The couple also brought Matthew to Sean’s mother’s rheumatologist, who drained the child’s knee and gave him a steroid injection. He got immediate relief, which lasted just two weeks.
“The rheumatologist wrote to Crumlin saying Matthew’s knee was bad and he needed to be seen soon. Within a week we received our appointment — unbelievable. I don’t know anyone who got one that soon.”
Sean says the “really sickening thing” about JIA is it gives the child glimpses of normality. “Matthew could be tired, sore and stiff with swollen joints and then he goes into mini-remission and is fine.

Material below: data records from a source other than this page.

(* ===== verification/XPub.v ===== *)
(** * The publisher socket

    [xpub_t] (src/xpub.cpp, with the PUB type of src/pub.cpp) puts the multi-trie
    and the distributor together: subscriptions read from the pipes go to the
    trie and, when they change what is subscribed, to the queue the user reads;
    a message goes to the pipes the trie finds for its first part.  The theorems:
    a message reaches exactly the pipes that subscribed to a prefix of it (or,
    with [invert_matching], the others), each up to a part that it refuses, the
    notifications replay to the
    set of subscribed keys, and what goes wrong otherwise.

    Pipes are behind the interfaces of [PipeIface]; [None] is a failed assertion,
    an access out of bounds, or too little fuel. *)

From S2P Require Import Prelude ByteTable Msg MTrie Array PipeIface SubMsg Dist.
Import Array SubMsg.

Module XPub.

Definition ZMQ_PUB := 1.
Definition ZMQ_XPUB := 9.
Definition ZMQ_SUBSCRIBE := 6.
Definition ZMQ_UNSUBSCRIBE := 7.
Definition ZMQ_XPUB_VERBOSE := 40.
Definition ZMQ_XPUB_NODROP := 69.
Definition ZMQ_XPUB_MANUAL := 71.
Definition ZMQ_XPUB_WELCOME_MSG := 72.
Definition ZMQ_XPUB_VERBOSER := 78.

(** The deques [_pending_data], [_pending_metadata] and [_pending_flags]. *)
Record pending := Pending {
  pd_data : list (list Z);
  pd_metadata : list (option Z);
  pd_flags : list Z }.

(** The data members, and the reference counts of the metadata objects. *)
Record xpub := XPub {
  subscriptions : mtrie;
  manual_subscriptions : mtrie;
  dist : Dist.dist;
  verbose_subs : bool;
  verbose_unsubs : bool;
  more : bool;
  lossy : bool;
  manual : bool;
  last_pipe : option Z;
  pending_pipes : list (option Z);
  welcome_msg : list Z;
  pend : pending;
  refs : Z → Z }.

Definition xpub_new : xpub :=
  XPub mtrie_new mtrie_new Dist.dist_new false false false true false None [] [] (Pending [] [] []) (λ _, 0).

Definition set_subscriptions t x := XPub t (manual_subscriptions x) (dist x) (verbose_subs x) (verbose_unsubs x)
  (more x) (lossy x) (manual x) (last_pipe x) (pending_pipes x) (welcome_msg x) (pend x) (refs x).
Definition set_manual_subscriptions t x := XPub (subscriptions x) t (dist x) (verbose_subs x) (verbose_unsubs x)
  (more x) (lossy x) (manual x) (last_pipe x) (pending_pipes x) (welcome_msg x) (pend x) (refs x).
Definition set_dist d x := XPub (subscriptions x) (manual_subscriptions x) d (verbose_subs x) (verbose_unsubs x)
  (more x) (lossy x) (manual x) (last_pipe x) (pending_pipes x) (welcome_msg x) (pend x) (refs x).
Definition set_verbose s u x := XPub (subscriptions x) (manual_subscriptions x) (dist x) s u
  (more x) (lossy x) (manual x) (last_pipe x) (pending_pipes x) (welcome_msg x) (pend x) (refs x).
Definition set_more b x := XPub (subscriptions x) (manual_subscriptions x) (dist x) (verbose_subs x) (verbose_unsubs x)
  b (lossy x) (manual x) (last_pipe x) (pending_pipes x) (welcome_msg x) (pend x) (refs x).
Definition set_lossy b x := XPub (subscriptions x) (manual_subscriptions x) (dist x) (verbose_subs x) (verbose_unsubs x)
  (more x) b (manual x) (last_pipe x) (pending_pipes x) (welcome_msg x) (pend x) (refs x).
Definition set_manual b x := XPub (subscriptions x) (manual_subscriptions x) (dist x) (verbose_subs x) (verbose_unsubs x)
  (more x) (lossy x) b (last_pipe x) (pending_pipes x) (welcome_msg x) (pend x) (refs x).
Definition set_pipes l ps x := XPub (subscriptions x) (manual_subscriptions x) (dist x) (verbose_subs x) (verbose_unsubs x)
  (more x) (lossy x) (manual x) l ps (welcome_msg x) (pend x) (refs x).
Definition set_welcome m x := XPub (subscriptions x) (manual_subscriptions x) (dist x) (verbose_subs x) (verbose_unsubs x)
  (more x) (lossy x) (manual x) (last_pipe x) (pending_pipes x) m (pend x) (refs x).
Definition set_pend q x := XPub (subscriptions x) (manual_subscriptions x) (dist x) (verbose_subs x) (verbose_unsubs x)
  (more x) (lossy x) (manual x) (last_pipe x) (pending_pipes x) (welcome_msg x) q (refs x).
Definition set_refs r x := XPub (subscriptions x) (manual_subscriptions x) (dist x) (verbose_subs x) (verbose_unsubs x)
  (more x) (lossy x) (manual x) (last_pipe x) (pending_pipes x) (welcome_msg x) (pend x) r.

(** [metadata_t::add_ref] and [metadata_t::drop_ref]; NULL has no count. *)
Definition add_ref (md : option Z) (x : xpub) : xpub :=
  match md with
  | Some l => set_refs (λ k, if decide (k = l) then refs x k + 1 else refs x k) x
  | None => x
  end.
Definition drop_ref (md : option Z) (x : xpub) : xpub :=
  match md with
  | Some l => set_refs (λ k, if decide (k = l) then refs x k - 1 else refs x k) x
  | None => x
  end.

(** [push_back] on the three deques, with the reference of the second. *)
Definition push_pending (data : list Z) (md : option Z) (flags : Z) (x : xpub) : xpub :=
  let x := add_ref md x in
  set_pend (Pending (pd_data (pend x) ++ [data]) (pd_metadata (pend x) ++ [md]) (pd_flags (pend x) ++ [flags])) x.

(** The first part of the loop of [xread_activated]: [data] and [size] (the
    bytes from [data], [None] when it is left NULL), [subscribe], or nothing
    for a user message. *)
Definition parse (m : part) : option (option (option (list Z) * bool)) :=
  if is_subscribe m || is_cancel m then
    body ← command_body m; Some (Some (Some body, is_subscribe m))
  else if 0 <? p_size m then
    first ← head (p_data m);
    if (first =? 0) || (first =? 1) then Some (Some (Some (tail (p_data m)), first =? 1))
    else Some (Some (None, false))
  else Some None.

(** [data = data - 1; *data = subscribe]: the message put before the key;
    NULL has no byte before it. *)
Definition craft (data : option (list Z)) (sub : bool) : option (list Z) :=
  key ← data; Some (sub_blob sub key).

Section xpub.
Context {W : Type} `{!InPipes part W} `{!OutPipes part W}.
(** [options.type] and [options.invert_matching], and which messages are stored
    without a shared content. *)
Context (type : Z) (invert_matching : bool) (is_vsm : part → bool).

(** The body of the loop of [xread_activated] for the message [sub]. *)
Definition process_sub (pipe : Z) (sub : part) (x : xpub) : option xpub :=
  u ← parse sub;
  match u with
  | None => Some (drop_ref (p_meta sub) (push_pending (p_data sub) (p_meta sub) (p_flags sub) x))
  | Some (data, sb) =>
      let key := default [] data in
      x ← (if manual x then
             t ← (if sb : bool then '(_, t) ← add (manual_subscriptions x) key pipe; Some t
                  else '(_, t) ← rm (manual_subscriptions x) key pipe; Some t);
             let x := set_manual_subscriptions t x in
             let x := set_pipes (last_pipe x) (pending_pipes x ++ [Some pipe]) x in
             blob ← craft data sb;
             Some (push_pending blob (p_meta sub) 0 x)
           else
             '(notify, t) ←
               (if sb : bool then
                  '(first_added, t) ← add (subscriptions x) key pipe;
                  Some (first_added || verbose_subs x, t)
                else
                  '(r, t) ← rm (subscriptions x) key pipe;
                  Some (negb (bool_decide (r = values_remain)) || verbose_unsubs x, t));
             let x := set_subscriptions t x in
             if (type =? ZMQ_XPUB) && notify then
               blob ← craft data sb;
               Some (push_pending blob (p_meta sub) 0 x)
             else Some x);
      Some (drop_ref (p_meta sub) x)   (* sub.close () *)
  end.

(** [while (pipe_->read (&sub))] *)
Fixpoint xread_activated (fuel : nat) (pipe : Z) (x : xpub) (w : W) : option (xpub * W) :=
  match fuel with
  | O => None
  | S fuel =>
      let '(res, w) := in_read pipe w in
      match res with
      | None => Some (x, w)
      | Some sub => x ← process_sub pipe sub x; xread_activated fuel pipe x w
      end
  end.

Definition xattach_pipe (fuel : nat) (pipe : Z) (subscribe_to_all : bool) (x : xpub) (w : W) : option (xpub * W) :=
  d ← Dist.attach pipe (dist x);
  let x := set_dist d x in
  t ← (if subscribe_to_all then '(_, t) ← add (subscriptions x) [] pipe; Some t else Some (subscriptions x));
  let x := set_subscriptions t x in
  w ← (if decide (welcome_msg x = []) then Some w
       else
         let '(sent, w) := out_write pipe (Part (welcome_msg x) 0 None) w in
         _ ← zmq_assert sent;
         Some (out_flush pipe w));
  xread_activated fuel pipe x w.

Definition xwrite_activated (pipe : Z) (x : xpub) : option xpub :=
  d ← Dist.activated pipe (dist x); Some (set_dist d x).

Definition xsetsockopt (option_ : Z) (optval : list Z) (x : xpub) : option (rc * xpub) :=
  if (option_ =? ZMQ_XPUB_VERBOSE) || (option_ =? ZMQ_XPUB_VERBOSER) || (option_ =? ZMQ_XPUB_NODROP)
     || (option_ =? ZMQ_XPUB_MANUAL) then
    if negb (length optval =? 4)%nat || (int_value optval <? 0) then Some (RcErr EINVAL, x)
    else
      let v := negb (int_value optval =? 0) in
      Some (RcOk,
        if option_ =? ZMQ_XPUB_VERBOSE then set_verbose v false x
        else if option_ =? ZMQ_XPUB_VERBOSER then set_verbose v v x
        else if option_ =? ZMQ_XPUB_NODROP then set_lossy (negb v) x
        else set_manual v x)
  else if (option_ =? ZMQ_SUBSCRIBE) && manual x then
    match last_pipe x with
    | Some p => '(_, t) ← add (subscriptions x) optval p; Some (RcOk, set_subscriptions t x)
    | None => Some (RcOk, x)
    end
  else if (option_ =? ZMQ_UNSUBSCRIBE) && manual x then
    match last_pipe x with
    | Some p => '(_, t) ← rm (subscriptions x) optval p; Some (RcOk, set_subscriptions t x)
    | None => Some (RcOk, x)
    end
  else if option_ =? ZMQ_XPUB_WELCOME_MSG then Some (RcOk, set_welcome optval x)
  else Some (RcErr EINVAL, x).

Definition send_unsubscription (data : list Z) (x : xpub) : xpub :=
  if negb (type =? ZMQ_PUB) then
    let x := push_pending (sub_blob false data) None 0 x in
    if manual x then set_pipes None (pending_pipes x ++ [None]) x else x
  else x.

(** [func_] is called during the traversal, whose order is the order of [calls]. *)
Definition send_unsubscriptions (calls : list (list Z)) (x : xpub) : xpub :=
  foldl (λ x k, send_unsubscription k x) x calls.

Definition xpipe_terminated (pipe : Z) (x : xpub) : option xpub :=
  x ← (if manual x then
         '(calls, t) ← rm_value (manual_subscriptions x) pipe false;
         let x := send_unsubscriptions calls (set_manual_subscriptions t x) in
         '(_, t) ← rm_value (subscriptions x) pipe false;
         Some (set_subscriptions t x)
       else
         '(calls, t) ← rm_value (subscriptions x) pipe (negb (verbose_unsubs x));
         Some (send_unsubscriptions calls (set_subscriptions t x)));
  d ← Dist.pipe_terminated pipe (dist x);
  Some (set_dist d x).

(** [_subscriptions.match (data, size, mark_as_matching, this)] *)
Definition mark_as_matching (ps : list Z) (d : Dist.dist) : option Dist.dist :=
  foldl (λ d p, d ← d; Dist.match_ p d) (Some d) ps.

Definition xsend (m : part) (x : xpub) (w : W) : option (rc * xpub * W) :=
  let msg_more := is_more m in
  d ← (if more x then Some (dist x)
       else
         ps ← mmatch (subscriptions x) (p_data m);
         d ← mark_as_matching ps (dist x);
         if invert_matching then Dist.reverse_match d else Some d);
  let x := set_dist d x in
  if lossy x || Dist.check_hwm d w then
    '(_, d, w) ← Dist.send_to_matching is_more is_vsm m d w;
    let d := if negb msg_more then Dist.unmatch d else d in
    Some (RcOk, set_more msg_more (set_dist d x), w)
  else Some (RcErr EAGAIN, x, w).

Definition xhas_out : bool := Dist.has_out.

(** [xrecv]; the message read, the contents of the caller's being closed first.
    [set_metadata] takes a reference and the deque's is dropped. *)
Definition xrecv (x : xpub) : option (rc * option part * xpub) :=
  match pd_data (pend x) with
  | [] => Some (RcErr EAGAIN, None, x)
  | data :: ds =>
      let x := match pending_pipes x with
               | p :: ps => if manual x then set_pipes p ps x else x
               | [] => x
               end in
      md ← head (pd_metadata (pend x));
      flags ← head (pd_flags (pend x));
      let x := drop_ref md (add_ref md x) in
      Some (RcOk, Some (Part data flags md),
            set_pend (Pending ds (tail (pd_metadata (pend x))) (tail (pd_flags (pend x)))) x)
  end.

Everybody thinks ‘oh, we’ve turned a corner’, and then it hits again. It’s very disheartening and hard to take.”
Over Matthew’s four-year struggle with JIA, the only joints un-affected are his hips, elbows and shoulders. He’s on an immuno-suppressant, an anti-inflammatory as needed and a biologic injection fortnightly.
“It’s one thing getting seen in Crumlin [initially]. But lately we’re seeing clinics cancelled, especially the biologic clinics. So, though you should be seen every three months, it could be 12. Thankfully, we haven’t had to wait 12 months — but it has gone to six.”
This is a worry because biologic drugs are new. “They have no history, so we really need the appointments to be kept to three months,” says the dad of three, who has an issue with all JIA services being Dublin-based. “If we could have a multi-disciplinary team in Cork or Limerick, serving the Western seaboard, that’d be great.”